(** C8: no pair of bytes lies in the lead and trail intervals of two
    different bands, and a pair decoded to width 2 makes exactly one of
    the five band tests true. *)
Theorem C8_bands_pairwise_disjoint :
  (forall (i j : nat) (box_i box_j : M bool) (b0 b1 : byte)
          (rest : list byte),
      nth_error band_boxes i = Some box_i ->
      nth_error band_boxes j = Some box_j ->
      result box_i (b0 :: b1 :: rest) = Some true ->
      result box_j (b0 :: b1 :: rest) = Some true ->
      i = j)
  /\ (forall (n : Z) (b0 b1 : byte) (rest : list byte),
         1 < n ->
         result (yp_encoding_gbk_char_width n) (b0 :: b1 :: rest) = Some 2 ->
         exists (i : nat) (g : M bool),
           nth_error bands i = Some g
           /\ result g (b0 :: b1 :: rest) = Some true
           /\ forall (j : nat) (g' : M bool),
               nth_error bands j = Some g' ->
               result g' (b0 :: b1 :: rest) = Some true ->
               j = i).
Proof.
  split.
  - intros i j box_i box_j b0 b1 rest Ei Ej Hi Hj.
    destruct (box_value i box_i b0 b1 rest Ei)
      as (l0 & h0 & l1 & h1 & Ti & Vi).
    destruct (box_value j box_j b0 b1 rest Ej)
      as (l0' & h0' & l1' & h1' & Tj & Vj).
    rewrite Vi in Hi. rewrite Vj in Hj.
    injection Hi as Hi. injection Hj as Hj.
    destruct i as [|[|[|[|[|i]]]]]; try (destruct i; discriminate);
      injection Ti as <- <- <- <-;
      destruct j as [|[|[|[|[|j]]]]]; try (destruct j; discriminate);
      injection Tj as <- <- <- <-;
      try reflexivity; exfalso; bool_to_prop; lia.
  - intros n b0 b1 rest Hn Hw.
    assert (Huniq : forall i j g g',
               nth_error bands i = Some g ->
               nth_error bands j = Some g' ->
               result g (b0 :: b1 :: rest) = Some true ->
               result g' (b0 :: b1 :: rest) = Some true ->
               j = i).
    { intros i j g g' Ei Ej Hi Hj.
      destruct (band_value i g b0 b1 rest Ei)
        as (l0 & h0 & l1 & h1 & o & Ti & Vi).
      destruct (band_value j g' b0 b1 rest Ej)
        as (l0' & h0' & l1' & h1' & o' & Tj & Vj).
      rewrite Vi in Hi. rewrite Vj in Hj.
      injection Hi as Hi. injection Hj as Hj.
      destruct i as [|[|[|[|[|i]]]]]; try (destruct i; discriminate);
        injection Ti as <- <- <- <- <-;
        destruct j as [|[|[|[|[|j]]]]]; try (destruct j; discriminate);
        injection Tj as <- <- <- <- <-;
        try reflexivity; exfalso; bool_to_prop; lia. }
    assert (Hge : 0x80 <= uc b0).
    { destruct (Z.ltb_spec (uc b0) 0x80) as [Hlt|Hge]; [|assumption].
      rewrite (runs_result _ _ _ _
                 (runs_char_width _ _ _ _
                    (runs_single n b0 (b1 :: rest) Hlt))) in Hw.
      discriminate. }
    rewrite (runs_result _ _ _ _
               (runs_char_width _ _ _ _
                  (runs_double n b0 b1 rest Hge Hn))) in Hw.
    unfold double_or_none in Hw.
    destruct (double_byte (uc b0) (uc b1)) eqn:Hd; [|discriminate].
    unfold double_byte in Hd.
    repeat (apply orb_true_iff in Hd; destruct Hd as [Hd|Hd]).
    + exists 0%nat, gbk_1. split; [reflexivity|]. split.
      * rewrite (runs_result _ _ _ _ (runs_gbk_1 b0 b1 rest)), Hd.
        reflexivity.
      * intros j g' Ej Hj. eapply Huniq; [reflexivity|exact Ej| |exact Hj].
        rewrite (runs_result _ _ _ _ (runs_gbk_1 b0 b1 rest)), Hd.
        reflexivity.
    + exists 1%nat, gbk_2. split; [reflexivity|]. split.
      * rewrite (runs_result _ _ _ _ (runs_gbk_2 b0 b1 rest)), Hd.
        reflexivity.
      * intros j g' Ej Hj. eapply Huniq; [reflexivity|exact Ej| |exact Hj].
        rewrite (runs_result _ _ _ _ (runs_gbk_2 b0 b1 rest)), Hd.
        reflexivity.
    + exists 2%nat, gbk_3. split; [reflexivity|]. split.
      * rewrite (runs_result _ _ _ _ (runs_gbk_3 b0 b1 rest)), Hd.
        reflexivity.
      * intros j g' Ej Hj. eapply Huniq; [reflexivity|exact Ej| |exact Hj].
        rewrite (runs_result _ _ _ _ (runs_gbk_3 b0 b1 rest)), Hd.
        reflexivity.
    + exists 3%nat, gbk_4. split; [reflexivity|]. split.
      * rewrite (runs_result _ _ _ _ (runs_gbk_4 b0 b1 rest)), Hd.
        reflexivity.
      * intros j g' Ej Hj. eapply Huniq; [reflexivity|exact Ej| |exact Hj].
        rewrite (runs_result _ _ _ _ (runs_gbk_4 b0 b1 rest)), Hd.
        reflexivity.
    + exists 4%nat, gbk_5. split; [reflexivity|]. split.
      * rewrite (runs_result _ _ _ _ (runs_gbk_5 b0 b1 rest)), Hd.
        reflexivity.
      * intros j g' Ej Hj. eapply Huniq; [reflexivity|exact Ej| |exact Hj].
        rewrite (runs_result _ _ _ _ (runs_gbk_5 b0 b1 rest)), Hd.
        reflexivity.
Qed.

Lemma C8_bands_pairwise_disjoint_witness :
  nth_error band_boxes 1 = Some (gbk_2_lead &&& gbk_2_trail)
  /\ result (gbk_2_lead &&& gbk_2_trail) [xb0; xa1] = Some true
  /\ 1%nat = 1%nat
  /\ (1 < 2
      /\ result (yp_encoding_gbk_char_width 2) [xb0; xa1] = Some 2
      /\ exists (i : nat) (g : M bool),
          nth_error bands i = Some g
          /\ result g [xb0; xa1] = Some true
          /\ forall (j : nat) (g' : M bool),
              nth_error bands j = Some g' ->
              result g' [xb0; xa1] = Some true ->
              j = i).
Proof.
  split; [reflexivity|]. split; [reflexivity|]. split.
  - apply (proj1 C8_bands_pairwise_disjoint 1%nat 1%nat
             (gbk_2_lead &&& gbk_2_trail) (gbk_2_lead &&& gbk_2_trail)
             xb0 xa1 []); reflexivity.
  - split; [lia|]. split; [reflexivity|].
    apply (proj2 C8_bands_pairwise_disjoint 2 xb0 xa1 []);
      [lia|reflexivity].
Defined.

(** * What the result depends on *)

Lemma guard_only (n1 n2 : Z) :
  (1 <? n1) = (1 <? n2) -> yp_gbk_codepoint n1 = yp_gbk_codepoint n2.
Proof.
  intros E. unfold yp_gbk_codepoint. rewrite E. reflexivity.
Qed.

Lemma result_two_bytes (n : Z) (b0 b1 : byte) (r1 r2 : list byte) :
  result (yp_gbk_codepoint n) (b0 :: b1 :: r1)
  = result (yp_gbk_codepoint n) (b0 :: b1 :: r2).
Proof.
  destruct (Z.ltb_spec (uc b0) 0x80) as [Hlt|Hge].
  - rewrite (runs_result _ _ _ _ (runs_single n b0 (b1 :: r1) Hlt)).
    rewrite (runs_result _ _ _ _ (runs_single n b0 (b1 :: r2) Hlt)).
    reflexivity.
  - destruct (Z.ltb_spec 1 n) as [Hn|Hn].
    + rewrite (runs_result _ _ _ _ (runs_double n b0 b1 r1 Hge Hn)).
      rewrite (runs_result _ _ _ _ (runs_double n b0 b1 r2 Hge Hn)).
      reflexivity.
    + rewrite (runs_result _ _ _ _ (runs_short n b0 (b1 :: r1) Hge Hn)).
      rewrite (runs_result _ _ _ _ (runs_short n b0 (b1 :: r2) Hge Hn)).
      reflexivity.
Qed.
(** * micro-task-template: an API gateway in front of a users and an orders service

    A shallow embedding of the three Node.js programs of the repository
    (api_gateway/index.js, service_users/index.js, service_orders/index.js and
    the gateway's domain-events module) and the properties of their
    request-dispatch core.

    Layout: the models come first, one module per source file or component;
    the lemmas and theorems follow, grouped the same way. *)

From stdpp Require Import base strings list gmap pretty.
From Stdlib Require Import ZArith Lia Ascii Sorted Permutation.

Open Scope Z_scope.

(* ===================================================================== *)
(** * JavaScript values *)
(* ===================================================================== *)

Module Js.

(** JSON-like values as the handlers see them. [JUndef] is the result of
    reading a property an object does not have. Numbers are the integers:
    identifiers, quantities, prices and millisecond clocks of these programs
    are integral, and the model does not cover fractional amounts. *)
#[warnings="-register-all"]
Inductive JsVal : Type :=
| JUndef
| JNull
| JBool (b : bool)
| JNum (n : Z)
| JStr (s : string)
| JArr (items : list JsVal)
| JObj (fields : list (string * JsVal)).

(** ToBoolean. *)
Definition truthy (v : JsVal) : bool :=
  match v with
  | JUndef | JNull => false
  | JBool b => b
  | JNum n => negb (n =? 0)
  | JStr s => negb (String.eqb s "")
  | JArr _ | JObj _ => true
  end.

(** [a || b] on values. *)
Definition orElse (a b : JsVal) : JsVal := if truthy a then a else b.

Fixpoint assoc {A} (k : string) (fields : list (string * A)) : option A :=
  match fields with
  | [] => None
  | (k', v) :: rest => if String.eqb k' k then Some v else assoc k rest
  end.

(** [o[k]] on an object that is known to be one: a missing key reads
    [undefined]. *)
Definition field (k : string) (fields : list (string * JsVal)) : JsVal :=
  match assoc k fields with Some v => v | None => JUndef end.

(** [v.k]. Reading a property of [undefined] or [null] throws a TypeError
    ([None]); a primitive has none of the properties the handlers read. *)
Definition get (v : JsVal) (k : string) : option JsVal :=
  match v with
  | JUndef | JNull => None
  | JObj fields => Some (field k fields)
  | _ => Some JUndef
  end.

(** The number read by following the keys [ks] from [v], if there is one. *)
Fixpoint numberAt (ks : list string) (v : JsVal) : option Z :=
  match ks with
  | [] => match v with JNum n => Some n | _ => None end
  | k :: rest =>
      match get v k with
      | Some x => numberAt rest x
      | None => None
      end
  end.

(** [const { k, ...rest } = o]: the object without the key [k]. *)
Definition omit (k : string) (v : JsVal) : JsVal :=
  match v with
  | JObj fields => JObj (List.filter (fun kv => negb (String.eqb (fst kv) k)) fields)
  | _ => JObj []
  end.

(** Whether the key [k] occurs anywhere in the serialised value. *)
Fixpoint mentions (k : string) (v : JsVal) : bool :=
  match v with
  | JArr items => existsb (mentions k) items
  | JObj fields =>
      existsb (fun kv => String.eqb (fst kv) k || mentions k (snd kv)) fields
  | _ => false
  end.

Definition strings (l : list string) : JsVal := JArr (map JStr l).

(** A number that may be NaN, as JSON.stringify writes it. *)
Definition numOrNull (n : option Z) : JsVal :=
  match n with Some z => JNum z | None => JNull end.

Definition strOrNull (s : option string) : JsVal :=
  match s with
  | Some t => if String.eqb t "" then JNull else JStr t
  | None => JNull
  end.

(** A string that is there and truthy: not [undefined], not empty. *)
Definition given (s : option string) : option string :=
  match s with
  | Some t => if String.eqb t "" then None else Some t
  | None => None
  end.

(** [Array.prototype.includes] / [String.prototype.includes]. *)
Definition includes (x : string) (l : list string) : bool :=
  existsb (String.eqb x) l.

Definition strIncludes (needle hay : string) : bool :=
  match String.index 0 needle hay with Some _ => true | None => false end.

(** [Array.prototype.sort] with a comparator: stable, an element moves behind
    another one only when the comparator is positive. *)
Fixpoint insertBy {A} (cmp : A -> A -> Z) (x : A) (l : list A) : list A :=
  match l with
  | [] => [x]
  | y :: rest => if 0 <? cmp x y then y :: insertBy cmp x rest else x :: y :: rest
  end.

Definition sortBy {A} (cmp : A -> A -> Z) (l : list A) : list A :=
  fold_right (fun x acc => insertBy cmp x acc) [] l.

(** [Array.prototype.slice(start, end)] for integral bounds, with NaN read
    as 0 as the language does. *)
Definition slice {A} (start stop : option Z) (l : list A) : list A :=
  let s := Z.to_nat (default 0 start) in
  let e := Z.to_nat (default 0 stop) in
  take (e - s)%nat (drop s l).

(** [Math.ceil(a / b)] for a non-negative [a] and a positive [b]. *)
Definition ceilDiv (a b : Z) : Z := (a + b - 1) / b.

(** The built-ins and libraries the programs call and whose code is not
    theirs. [None] stands for NaN ([parseInt], [dateValue]) or for a thrown
    exception ([jwt_verify]). *)
Class Platform := {
  parseInt : string -> option Z;
  toLowerCase : string -> string;
  isEmail : string -> bool;
  dateValue : string -> option Z;
  jsLt : JsVal -> JsVal -> bool;
  looseEq : JsVal -> JsVal -> bool;
  jwt_sign : JsVal -> string -> string;
  jwt_verify : string -> string -> option JsVal;
  env_JWT_SECRET : option string
}.
(** Assigning to a key that is absent appends it. *)
Lemma dict_set_fresh {V : Type} (k : string) (v : V) (d : Py.dict V) :
  k ∉ Py.dict_keys d -> Py.dict_set k v d = d ++ [(k, v)].
Proof.
  unfold Py.dict_keys. induction d as [|[k' v'] d IH]; simpl; [reflexivity|].
  rewrite not_elem_of_cons. intros [Hne Hd].
  destruct (String.eqb_spec k k') as [->|_]; [contradiction|].
  now rewrite IH.
Qed.

Lemma get_available_tests_fold (l : Py.dict LabTest.t) (acc : Py.dict (list string)) :
  NoDup (Py.dict_keys acc ++ Py.dict_keys l) ->
  fold_left
    (fun acc '(test_type, test) =>
       Py.dict_set test_type (Py.dict_keys (LabTest.reference_ranges test)) acc)
    l acc
  = acc ++ map (fun kt => (kt.1, Py.dict_keys (LabTest.reference_ranges kt.2))) l.
Proof.
  revert acc. induction l as [|[k t] l IH]; intros acc Hnd; simpl.
  - now rewrite app_nil_r.
  - simpl in Hnd. apply NoDup_app in Hnd as (Hacc & Hdisj & Hl).
    apply NoDup_cons in Hl as [Hk Hl].
    rewrite dict_set_fresh by (intros Hin; apply (Hdisj k Hin); left).
    rewrite IH.
    + now rewrite <- app_assoc.
    + unfold Py.dict_keys. rewrite map_app. simpl.
      apply NoDup_app. split; [|split; [|exact Hl]].
      * apply NoDup_app. split; [exact Hacc|]. split; [|apply NoDup_singleton].
        intros x Hx Hx'. apply list_elem_of_singleton in Hx'. subst x.
        apply (Hdisj k Hx). left.
      * intros x Hx Hx'. apply elem_of_app in Hx as [Hx|Hx].
        -- apply (Hdisj x Hx). now right.
        -- apply list_elem_of_singleton in Hx. subst x. exact (Hk Hx').
Qed.

(** With panel codes that are distinct, as the keys of a dict are, the
    listing pairs each panel code with the keys of its reference ranges. *)
Lemma get_available_tests_map (st : LabInterpreter.t) :
  NoDup (Py.dict_keys (LabInterpreter.tests st)) ->
  LabInterpreter.get_available_tests st
  = map (fun kt => (kt.1, Py.dict_keys (LabTest.reference_ranges kt.2)))
        (LabInterpreter.tests st).
Proof.
  intros H. unfold LabInterpreter.get_available_tests.
  now rewrite get_available_tests_fold.
Qed.

(** X10. The listing is exact where every bound prints: for an interpreter
    whose panel codes are distinct, as the keys of a dict are, and whose
    ranges all have bounds that print, as the ranges of the source have,
    [interpret] returns a result for a panel code and a test code exactly
    when [get_available_tests] lists the test code under the panel code; for
    every other pair it raises. *)
Theorem listed_tests_are_the_accepted_ones (st : LabInterpreter.t)
    (test_type test_code : string) (value : Py.num) :
  NoDup (Py.dict_keys (LabInterpreter.tests st)) ->
  all_printable st = true ->
  (exists result,
     (LabInterpreter.interpret st test_type test_code value).1 = Py.Return result)
  <-> (exists codes,
         Py.dict_get test_type (LabInterpreter.get_available_tests st) = Some codes
         /\ test_code ∈ codes).
Proof.
  intros Hnd Hall. rewrite (get_available_tests_map st Hnd).
  rewrite (dict_get_map (fun t => Py.dict_keys (LabTest.reference_ranges t))).
  pose proof (all_printable_answerable st test_type test_code Hall) as Hak.
  destruct (interpret_cases st test_type test_code value)
    as [[Hk [msg ->]] | [Hk (test & r & Hpanel & Hcode & _ & ->)]]; cbn [fst].
  - rewrite Hak in Hk.
    split; [intros [result H]; discriminate|].
    intros (codes & Hcodes & Hin). unfold known in Hk.
    destruct (Py.dict_get test_type (LabInterpreter.tests st)) as [test|];
      [|discriminate].
    injection Hcodes as <-. apply dict_mem_keys in Hin. congruence.
  - split; [|eauto]. intros _. rewrite Hpanel. eexists. split; [reflexivity|].
    apply dict_mem_keys. unfold Py.dict_mem. now rewrite Hcode.
Qed.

______________________________

■ **Assigned task**:
Every line in the data above that contains the word "known" should be copied.

■ **Output of the task**:
(** [o[k]] on an object that is known to be one: a missing key reads
    intros (codes & Hcodes & Hin). unfold known in Hk.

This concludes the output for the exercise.